More broadly, buyer priorities have shifted since the pandemic. Proximity to transport links, a strong local high street and access to a park are now consistently in demand, alongside a growing willingness to pay a premium for air conditioning as London summers get hotter. As Dell explains: “Post-pandemic, buyers want to feel like they are buying into a community.”
Where We’d Look to Buy Right Now
For buyers with capital to deploy, certain locations stand out as particularly well positioned:
Mayfair remains a perennial choice — a prime address since the 17th century, with genuinely limited stock across its one-square-mile footprint and consistently strong demand.
St John’s Wood, in prime outer London, has proven especially resilient, with current sale prices around 11% above their 2018 peak.
North Kensington is, in our view, one of the more overlooked opportunities in the market. As Dell explains: “has been on a quiet ascent.” She points to its emerging character as an alternative to its more famous neighbour: “Golborne Road Market is a less tourist-flooded and altogether hipper alternative to Portobello Road. Buyers are also cottoning on to the fact that they can get great value for money compared to Notting Hill, less than a mile away.” The value gap is stark — property in W10 currently sells for around £1,400–£1,500 per sq ft, against £4,000–£5,000 per sq ft in Notting Hill itself.
Acton has benefited from major infrastructure investment, including new high-speed rail links to the City and Canary Wharf and a £1bn mixed-use scheme planned alongside the station.
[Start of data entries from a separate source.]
(** The constructor of a class deriving from [BaseCircuit] that calls
    [BaseCircuit.__init__] and then binds [_final_state] to [v]. *)
Definition derived__init__ (v : pyobj) (nqubits : Z) : Circuit :=
  set_final_state (Some v) (__init__ nqubits).

(** [self._final_state]: an attribute read, which fails on an instance
    that does not have the attribute. *)
Definition get_final_state : Py pyobj :=
  (let! c := get_self in
   match _final_state c with
   | Some v => ret v
   | None => raise (AttributeError "_final_state")
   end)%py.

Fixpoint _check_measured (gate_qubits : list Z) : Py unit :=
  match gate_qubits with
  | [] => ret tt
  | qubit :: rest =>
      (let! c := get_self in
       match measurement_gate c with
       | Some mg =>
           let! m := read mg in
           if bool_decide (qubit ∈ Gate.target_qubits m)
           then raise (ValueError_measured qubit)
           else _check_measured rest
       | None => _check_measured rest
       end)%py
  end.

Definition _add_measurement (gate : ref) : Py unit :=
  (let! g := read gate in
   let! c := get_self in
   let! name :=
     match Gate.register_name g with
     | None =>
         let name := "Register" +:+ str (Z.of_nat (size (measurement_sets c))) in
         modify gate (Gate.set_register_name name) >> ret name
     | Some name =>
         if bool_decide (is_Some (measurement_sets c !! name))
         then raise (KeyError_register name)
         else ret name
     end in
   let! c := get_self in
   match measurement_gate c with
   | None =>
       modify_self (set_measurement_gate (Some gate)) >>
       let! g := read gate in
       modify_self (fun c =>
         set_measurement_sets
           (<[name := QSet (list_to_set (Gate.target_qubits g))]> (measurement_sets c)) c)
   | Some mg =>
       let! g := read gate in
       modify mg (Gate._add (Gate.target_qubits g)) >>
       let! g := read gate in
       modify_self (fun c =>
         set_measurement_sets
           (<[name := QTuple (Gate.target_qubits g)]> (measurement_sets c)) c)
   end)%py.

Definition add (gate : ref) : Py unit :=
  (let! fs := get_final_state in
   (if is_not_None fs then raise RuntimeError_executed else ret tt) >>
   let! g := read gate in
   let! c := get_self in
   match Gate._nqubits g with
   | None => modify gate (Gate.set_nqubits (nqubits c))
   | Some n =>
       if bool_decide (n ≠ nqubits c)
       then raise (ValueError_nqubits n (nqubits c))
       else ret tt
   end >>
   let! g := read gate in
   _check_measured (Gate.qubits g) >>
   let! g := read gate in
   if bool_decide (Gate.name g = "measure")
   then _add_measurement gate
   else modify_self (fun c => set_queue (queue c ++ [gate]) c))%py.

(** [cls] is the class the method is called on, given by its constructor.
    The two operands are distinct from the fresh circuit, so their queues
    are not changed while they are iterated. *)
Definition _circuit_addition (cls : Z -> Circuit) (c1 c2 : Circuit)
    (store : Store) : Result Circuit * Store :=
  if bool_decide (nqubits c1 ≠ nqubits c2)
  then (Raise (ValueError_addition (nqubits c1) (nqubits c2)), store)
  else
    let newcircuit := cls (nqubits c1) in
    match (for_each add (queue c1) >> for_each add (queue c2))%py
            (mkWorld newcircuit store) with
    | (Ok _, w) => (Ok (self w), gates w)
    | (Raise e, w) => (Raise e, gates w)
    end.

Definition __add__ (self circuit : Circuit) (store : Store)
    : Result Circuit * Store :=
  _circuit_addition __init__ self circuit store.

Definition size (c : Circuit) : Z := nqubits c.

Definition depth (c : Circuit) : nat := length (queue c).

(** The newline and the double quote of the source's string literals. *)
Definition nl : string := String "010" "".
Definition dquote : string := String "034" "".

(** [code += s] for a list [code] and a string [s] extends the list with
    the characters of [s], one element each. *)
Definition chars (s : string) : list string :=
  (fun c => String c "") <$> list_ascii_of_string s.

(** [code.insert(i, x)] *)
Definition list_insert_at {A} (i : nat) (x : A) (l : list A) : list A :=
  take i l ++ x :: drop i l.

(** The body of the loop of [to_qasm], on the local variables [code] and
    [is_measure]. *)
Definition to_qasm_item (item : ref) (locals : list string * bool)
    : Py (list string * bool) :=
  let '(code, is_measure) := locals in
  (let! g := read item in
   let '(gate, ids) := Gate.gate2qasm g in
   if bool_decide (gate = "MX") then
     let! i0 := index ids 0 in
     let code := code ++ chars ("h q[" +:+ str i0 +:+ "];" +:+ nl) in
     let! idx := unbound "idx" in
     let! j0 := index idx 0 in
     let code := code ++ chars ("measure q[" +:+ str j0 +:+ "] -> c[0];" +:+ nl) in
     ret (code, true)
   else if bool_decide (gate = "MY") then
     let! i0 := index ids 0 in
     let! i1 := index ids 1 in
     let code := code ++ chars ("swap q[" +:+ str i0 +:+ "], q[" +:+ str i1 +:+ "];" +:+ nl) in
     let! i0 := index ids 0 in
     let code := code ++ chars ("h q[" +:+ str i0 +:+ "];" +:+ nl) in
     let! idx := unbound "idx" in
     let! j0 := index idx 0 in
     let code := code ++ chars ("measure q[" +:+ str j0 +:+ "] -> c[0];" +:+ nl) in
     ret (code, true)
   else if bool_decide (gate = "measure") then
     let! i0 := index ids 0 in
     let code := code ++ chars ("measure q[" +:+ str i0 +:+ "] -> c[0];" +:+ nl) in
     ret (code, true)
   else
     let! i0 := index ids 0 in
     let data := gate +:+ " q[" +:+ str i0 +:+ "]" in
     let! data :=
       if bool_decide (1 < length ids)%nat
       then let! i1 := index ids 1 in ret (data +:+ ", q[" +:+ str i1 +:+ "]")
       else ret data in
     let data := data +:+ ";" in
     ret (code ++ [data], is_measure))%py.

Fixpoint to_qasm_loop (items : list ref) (locals : list string * bool)
    : Py (list string * bool) :=
  match items with
  | [] => ret locals
  | item :: rest =>
      (let! locals' := to_qasm_item item locals in
       to_qasm_loop rest locals')%py
  end.

Definition to_qasm : Py string :=
  (let! c := get_self in
   let code := ["# Generated by QIBO"] in
   let code := code ++ ["OPENQASM 2.0;"] in
   let code := code ++ ["include " +:+ dquote +:+ "qelib1.inc" +:+ dquote +:+ ";"] in
   let code := code ++ ["qreg q[" +:+ str (nqubits c) +:+ "];"] in
   let! locals := to_qasm_loop (queue c) (code, false) in
   let code := if snd locals
               then list_insert_at 4 "creg c[1];" (fst locals)
               else fst locals in
   ret (String.concat nl code))%py.

End BaseCircuit.

(** ** The gradient registered for the operation [InitialState] *)
Section InitialStateGrad.

(** The entries of the gradient tensor and the constant [0] among them;
    [Op] is the operation being differentiated, which the function does
    not look at. *)
Context {T Op : Type} (zero : T).

(** [tf.concat([[0], grad[1:]], axis=0)], returned in a one-element
    list. *)
Definition _initial_state_grad (op : Op) (grad : list T) : list (list T) :=
  let to_initial_state := [zero] ++ drop 1 grad in
  [to_initial_state].

End InitialStateGrad.

Import BaseCircuit.

(** * Notions used in the statements *)

(** What [add] does to the qubit count of the gate object [g]: filled in
    when unset, left alone otherwise. *)
Definition backfill (n : Z) (g : ref) (st : Store) : Store :=
  match Gate._nqubits (st g) with
  | None => <[g := Gate.set_nqubits n (st g)]> st
  | Some _ => st
  end.
(** The numeric values of the TypeScript enum. *)
Definition MasterPasswordStatus_value (s : MasterPasswordStatus) : Z :=
  match s with
  | Unknown => 0
  | Loaded => 1
  | NotSet => 2
  | Invalid => 3
  | Valid => 4
  end.

(** JavaScript truthiness of a string, and of a possibly undefined string. *)
Definition truthy (s : string) : bool :=
  match s with
  | EmptyString => false
  | String _ _ => true
  end.

Definition truthy_opt (o : option string) : bool :=
  match o with
  | Some s => truthy s
  | None => false
  end.

(** ** Application state

    The sync info, the two settings the utilities use, the encryption
    service and the item store (left abstract). *)

Record State (Items : Type) := mkState {
  syncInfo : SyncInfo;                       (* localSyncInfo() *)
  masterPassword : string;                   (* encryption.masterPassword *)
  passwordCache : gmap string string;        (* encryption.passwordCache *)
  service : EncryptionService;
  items : Items;
}.

Arguments mkState {Items}.
Arguments syncInfo {Items}.
Arguments masterPassword {Items}.
Arguments passwordCache {Items}.
Arguments service {Items}.
Arguments items {Items}.

Definition set_syncInfo {Items} (f : SyncInfo -> SyncInfo) (s : State Items) : State Items :=
  mkState (f (syncInfo s)) (masterPassword s) (passwordCache s) (service s) (items s).
Definition set_masterPassword {Items} (p : string) (s : State Items) : State Items :=
  mkState (syncInfo s) p (passwordCache s) (service s) (items s).
Definition set_passwordCache {Items} (c : gmap string string) (s : State Items) : State Items :=
  mkState (syncInfo s) (masterPassword s) c (service s) (items s).
Definition set_service {Items} (f : EncryptionService -> EncryptionService) (s : State Items)
  : State Items :=
  mkState (syncInfo s) (masterPassword s) (passwordCache s) (f (service s)) (items s).
Definition set_items {Items} (f : Items -> Items) (s : State Items) : State Items :=
  mkState (syncInfo s) (masterPassword s) (passwordCache s) (service s) (f (items s)).

(** ** A transparent instance of the collaborators

    An instance in which nothing is hidden: the content of a key (and the
    private key of a pair) is the very password that protects it.  It
    serves to run the utilities on concrete states. *)

Module Plain.

Definition invalidPassword : JsError := Error "Invalid password".

Definition checkMasterKeyPassword (mk : MasterKeyEntity) (password : string) : bool :=
  String.eqb (mk_content mk) password.

Definition ppkPasswordIsValid (p : PublicPrivateKeyPair) (password : string) : bool :=
  String.eqb (ppk_privateKey p) password.

Definition reencryptMasterKey (mk : MasterKeyEntity) (old new : string)
  : JsError + MasterKeyEntity :=
  if String.eqb (mk_content mk) old
  then inr (mkMasterKey (mk_id mk) (mk_created_time mk) new (mk_enabled mk))
  else inl invalidPassword.

Definition pkReencryptPrivateKey (p : PublicPrivateKeyPair) (old new : string)
  : JsError + PublicPrivateKeyPair :=
  if String.eqb (ppk_privateKey p) old
  then inr (mkPpk (ppk_id p) (ppk_publicKey p) new)
  else inl invalidPassword.

Definition decryptMasterKeyContent (mk : MasterKeyEntity) (password : string)
  : option JsError :=
  if String.eqb (mk_content mk) password then None else Some invalidPassword.

Definition markAllNonEncryptedForSync (u : unit) : unit := u.

Definition mk1 : MasterKeyEntity := mkMasterKey "mk1" 10 "pwA" true.
Definition mk2 : MasterKeyEntity := mkMasterKey "mk2" 20 "pwC" true.
Definition mk3 : MasterKeyEntity := mkMasterKey "mk3" 30 "pwA" false.
Definition pair : PublicPrivateKeyPair := mkPpk "ppk1" "public" "pwA".

Definition noService : EncryptionService := mkService ∅ EmptyString.

(** Two keys, the second still under a legacy password, and a key pair. *)
Definition mixed : State unit :=
  mkState (mkSyncInfo true "mk1" [mk1; mk2] (Some pair))
          "pwA" {[ "mk1" := "pwOld"; "mk2" := "pwC" ]} noService tt.

(** No key and no key pair, a master password stored. *)
Definition keyless : State unit :=
  mkState (mkSyncInfo false EmptyString [] None) "pwA" ∅ noService tt.

(** No key, no key pair and no master password. *)
Definition blank : State unit :=
  mkState (mkSyncInfo false EmptyString [] None) EmptyString ∅ noService tt.

(** Before migration: no master password, per-key passwords only. *)
Definition legacy : State unit :=
  mkState (mkSyncInfo true "mk1" [mk1; mk2] None)
          EmptyString {[ "mk1" := "pwA"; "mk2" := "pwC"; "mk3" := "pwA" ]} noService tt.

(** The cached password of the first key no longer decrypts it. *)
Definition stale : State unit :=
  mkState (mkSyncInfo true "mk2" [mk1; mk2] None)
          EmptyString {[ "mk1" := "pwOld"; "mk2" := "pwC" ]} noService tt.

(** Two keys and a key pair, all under the master password. *)
Definition uniform : State unit :=
  mkState (mkSyncInfo true "mk1" [mk1; mk3] (Some pair)) "pwA" ∅ noService tt.

(** The state [uniform] after its password was changed to [pwB]. *)
Definition uniformChanged : State unit :=
  mkState (mkSyncInfo true "mk1"
             [mkMasterKey "mk1" 10 "pwB" true; mkMasterKey "mk3" 30 "pwB" false]
             (Some (mkPpk "ppk1" "public" "pwB")))
          "pwB" ∅ noService tt.

(** One enabled key known, and a flagged id that is the id of no key. *)
Definition oneKnownKey : SyncInfo := mkSyncInfo true "mk1" [mk1] None.

Definition forceSyncAll (u : unit) : unit := u.

(** Key generation refuses an empty password. *)
Definition generateMasterKey (password : string) : JsError + MasterKeyEntity :=
  match password with
  | EmptyString => inl (Error "Encryption key is required")
  | _ => inr (mkMasterKey "mk9" 90 password true)
  end.

(** The keys [mk1] (enabled) and [mk3] (disabled) are known. *)
Definition twoKnownKeys : SyncInfo := mkSyncInfo true "mk1" [mk1; mk3] None.

(** Key and master password agree, the key pair is under another
    password. *)
Definition strayPair : State unit :=
  mkState (mkSyncInfo true "mk1" [mk1] (Some (mkPpk "ppk1" "public" "pwOther")))
          "pwA" ∅ noService tt.

End Plain.

Section Utils.

(** ** Collaborators

    The item store, the cryptographic checks and the re-encryption
    primitives live outside [utils.ts]; the utilities are embedded over
    any implementation of them. *)

Variable Items : Type.
Variable markAllNonEncryptedForSync : Items -> Items.

(** [EncryptionService.checkMasterKeyPassword]: never throws. *)
Variable checkMasterKeyPassword : MasterKeyEntity -> string -> bool.

(** [ppkPasswordIsValid] of ./ppk. *)
Variable ppkPasswordIsValid : PublicPrivateKeyPair -> string -> bool.

(** [EncryptionService.reencryptMasterKey mk old new]: the re-encrypted
    key, or the error it throws. *)
Variable reencryptMasterKey :
  MasterKeyEntity -> string -> string -> JsError + MasterKeyEntity.

(** [pkReencryptPrivateKey] of ./ppk. *)
Variable pkReencryptPrivateKey :
  PublicPrivateKeyPair -> string -> string -> JsError + PublicPrivateKeyPair.

(** The decryption attempt inside [EncryptionService.loadMasterKey]:
    [None] when the key decrypts with the password, the error otherwise. *)
Variable decryptMasterKeyContent : MasterKeyEntity -> string -> option JsError.

(** ** The monad of the asynchronous functions *)

Definition M (A : Type) : Type := State Items -> (JsError + A) * State Items.

Definition ret {A} (a : A) : M A := fun s => (inr a, s).

Definition bind {A B} (m : M A) (k : A -> M B) : M B :=
  fun s =>
    match m s with
    | (inl e, s') => (inl e, s')
    | (inr a, s') => k a s'
    end.

Definition throw {A} (e : JsError) : M A := fun s => (inl e, s).

Definition try_catch {A} (m : M A) (handler : JsError -> M A) : M A :=
  fun s =>
    match m s with
    | (inl e, s') => handler e s'
    | (inr a, s') => (inr a, s')
    end.

Definition gets {A} (f : State Items -> A) : M A := fun s => (inr (f s), s).
Definition modify (f : State Items -> State Items) : M unit := fun s => (inr tt, f s).

Notation "'let*' x := m 'in' k" := (bind m (fun x => k))
  (at level 10, x name, m at level 100, k at level 200, only parsing).

(** [for (const x of xs) body(x)]. *)
Fixpoint forEach {A} (xs : list A) (body : A -> M unit) : M unit :=
  match xs with
  | [] => ret tt
  | x :: rest => let* _ := body x in forEach rest body
  end.
Lemma lines_of_text (ls : list str) :
  Forall (fun l => line_clean l = true) ls ->
  lines_of (concat (map (fun l => l ++ [10]) ls)) = ls.
Proof.
  unfold lines_of. induction 1 as [|l ls Hl _ IH]; [reflexivity|].
  simpl. rewrite <- app_assoc. simpl. rewrite lines_go_line by (auto; reflexivity).
  rewrite IH. reflexivity.
Qed.

(** Decimal digits. *)
Definition dec_step (a : N) (c : N) : N := a * 10 + (c - 48).

Lemma digits_go_fold (fuel : nat) (n : N) (acc : str) (a : N) :
  n < 10 ^ N.of_nat fuel ->
  exists k, fold_left dec_step (digits_go fuel n acc) a = fold_left dec_step acc (a * 10 ^ k + n).
Proof.
  revert n acc a. induction fuel as [|f IH]; intros n acc a Hn.
  - change (N.of_nat 0) with 0 in Hn. rewrite N.pow_0_r in Hn. assert (n = 0) by lia.
    subst n. exists 0. cbn [digits_go]. f_equal. rewrite N.pow_0_r. lia.
  - cbn [digits_go]. destruct (n <? 10) eqn:E.
    + apply N.ltb_lt in E. exists 1. cbn [fold_left]. unfold dec_step. f_equal.
      rewrite N.mod_small by lia. rewrite N.pow_1_r. lia.
    + apply N.ltb_ge in E.
      assert (Hd : n / 10 < 10 ^ N.of_nat f).
      { apply N.Div0.div_lt_upper_bound. rewrite Nat2N.inj_succ, N.pow_succ_r' in Hn. lia. }
      destruct (IH (n / 10) ((48 + n mod 10) :: acc) a Hd) as [k Hk].
      exists (k + 1). rewrite Hk. cbn [fold_left]. unfold dec_step. f_equal.
      pose proof (N.div_mod n 10 ltac:(lia)) as Hq. revert Hq.
      rewrite N.pow_add_r, N.pow_1_r. generalize (n / 10) (n mod 10). intros q r Hq.
      subst n. nia.
Qed.

Lemma digits_go_digits (fuel : nat) (n : N) (acc : str) :
  forallb is_digit acc = true -> forallb is_digit (digits_go fuel n acc) = true.
Proof.
  revert n acc. induction fuel as [|f IH]; intros n acc H; [exact H|].
  assert (Hc : forallb is_digit ((48 + n mod 10) :: acc) = true).
  { pose proof (N.mod_lt n 10 ltac:(lia)) as Hm. revert Hm.
    generalize (n mod 10). intros r Hr.
    cbn [forallb]. rewrite H. unfold is_digit.
    replace (48 <=? 48 + r) with true by (symmetry; apply N.leb_le; lia).
    replace (48 + r <=? 57) with true by (symmetry; apply N.leb_le; lia).
    reflexivity. }
  simpl. destruct (n <? 10); [exact Hc|]. apply IH. exact Hc.
Qed.

Lemma digits_go_nonempty (f : nat) (n : N) (acc : str) : digits_go (S f) n acc <> [].
Proof.
  revert n acc. induction f as [|f IH]; intros n acc; simpl.
  - destruct (n <? 10); discriminate.
  - destruct (n <? 10); [discriminate|]. apply IH.
Qed.

Lemma show_N_bound (n : N) : n < 10 ^ N.of_nat (S (N.to_nat (N.size n))).
Proof.
  pose proof (N.size_gt n) as H.
  assert (2 ^ N.size n <= 10 ^ N.size n) by (apply N.pow_le_mono_l; lia).
  assert (10 ^ N.size n <= 10 ^ N.of_nat (S (N.to_nat (N.size n)))).
  { apply N.pow_le_mono_r; [lia|]. rewrite Nat2N.inj_succ, N2Nat.id. lia. }
  lia.
Qed.

Lemma show_N_fold (n : N) : fold_left dec_step (show_N n) 0 = n.
Proof.
  unfold show_N. destruct (digits_go_fold _ n [] 0 (show_N_bound n)) as [k ->].
  simpl. lia.
Qed.

Lemma show_N_digits (n : N) : forallb is_digit (show_N n) = true.
Proof. apply digits_go_digits. reflexivity. Qed.

Lemma show_N_nonempty (n : N) : show_N n <> [].
Proof. apply digits_go_nonempty. Qed.

Lemma digits_ntok (s : str) : forallb is_digit s = true -> ntok s = true.
Proof.
  intro H. apply nonws_ntok. rewrite forallb_forall in H |- *. intros c Hc.
  rewrite digit_not_ws by (apply H; exact Hc). reflexivity.
Qed.

Lemma show_N_tok (n : N) : show_N n <> [] /\ ntok (show_N n) = true.
Proof. split; [apply show_N_nonempty|apply digits_ntok, show_N_digits]. Qed.

Lemma dec_fold_ge (l : str) (a : N) : a <= fold_left dec_step l a.
Proof.
  revert a. induction l as [|c l IH]; intro a; simpl; [lia|].
  specialize (IH (dec_step a c)). unfold dec_step in *. lia.
Qed.

Lemma u64_digits_fold (l : str) (a : N) :
  forallb is_digit l = true -> fold_left dec_step l a < u64_bound ->
  u64_digits l a = Some (fold_left dec_step l a).
Proof.
  revert a. induction l as [|c l IH]; intros a Hd Hb; [reflexivity|].
  simpl in Hd. apply andb_prop in Hd as [Hc Hd]. simpl in Hb |- *.
  rewrite Hc. pose proof (dec_fold_ge l (dec_step a c)).
  unfold dec_step in *.
  replace (a * 10 + (c - 48) <? u64_bound) with true by (symmetry; apply N.ltb_lt; lia).
  apply IH; assumption.
Qed.

Lemma unsigned_not_plus (c : N) (s : str) :
  c <> 43 -> unsigned_from_str (c :: s) = u64_from_str (c :: s).
Proof.
  intro Hc. destruct c as [|p]; [reflexivity|].
  repeat (destruct p as [p|p|]; try reflexivity). contradiction.
Qed.

Lemma unsigned_show_N (n : N) : n < u64_bound -> unsigned_from_str (show_N n) = Some n.
Proof.
  intro Hn. pose proof (show_N_digits n) as Hd. pose proof (show_N_fold n) as Hf.
  destruct (show_N n) as [|c s] eqn:E; [exfalso; exact (show_N_nonempty n E)|].
  assert (Hc : is_digit c = true) by (simpl in Hd; apply andb_prop in Hd; tauto).
  unfold is_digit in Hc. apply andb_prop in Hc as [Hc1 Hc2]. apply N.leb_le in Hc1, Hc2.
  rewrite unsigned_not_plus by lia.
  assert (H43 : (c =? 43) = false) by (apply N.eqb_neq; lia).
  assert (H45 : (c =? 45) = false) by (apply N.eqb_neq; lia).
  assert (Hu : u64_digits (c :: s) 0 = Some n).
  { rewrite u64_digits_fold; [rewrite Hf; reflexivity|exact Hd|rewrite Hf; exact Hn]. }
  unfold u64_from_str. destruct s as [|c' s']; rewrite H43; [rewrite H45|]; exact Hu.
Qed.

(** The [f64] interface as the writer and reader use it together: the
    printed form of a number is a word without whitespace that parses back
    to the number, and a minus sign put before the printed negation of a
    negative number reads back that number. *)
Hypothesis dtoa_parse : forall x, parse_f64 (dtoa x) = Some x.
Hypothesis dtoa_neg_parse : forall v, fcmp v = Some Lt -> parse_f64 (45 :: dtoa (fneg v)) = Some v.
Hypothesis dtoa_word :
  forall x, dtoa x <> [] /\ forallb (fun c => negb (is_whitespace c)) (dtoa x) = true.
House prices here rose 59% between 2012, when work on Crossrail began, and last year.
Herne Hill rounds out our list. Long overshadowed by neighbouring Brixton and Peckham, it has increasingly drawn value-conscious family buyers as prices in those areas have risen: “It has previously been overshadowed by its neighbours, Brixton and Peckham. But as property prices have swelled, buyers looking for value for money have started to explore Herne Hill.” Notable residents choosing the area include Boris and Carrie Johnson, reported to have selected an Edwardian villa on Stradella Road as their post-Downing Street home.
Our Take
Further price falls this year look likely, and above-inflation growth is unlikely to return for a few years yet — but the pressure will be felt far more acutely in the mainstream market than in prime London. Sellers should be realistic on price, and buyers correspondingly cautious, but a small number of well-connected, community-oriented postcodes look well placed to outperform the wider market over the coming year.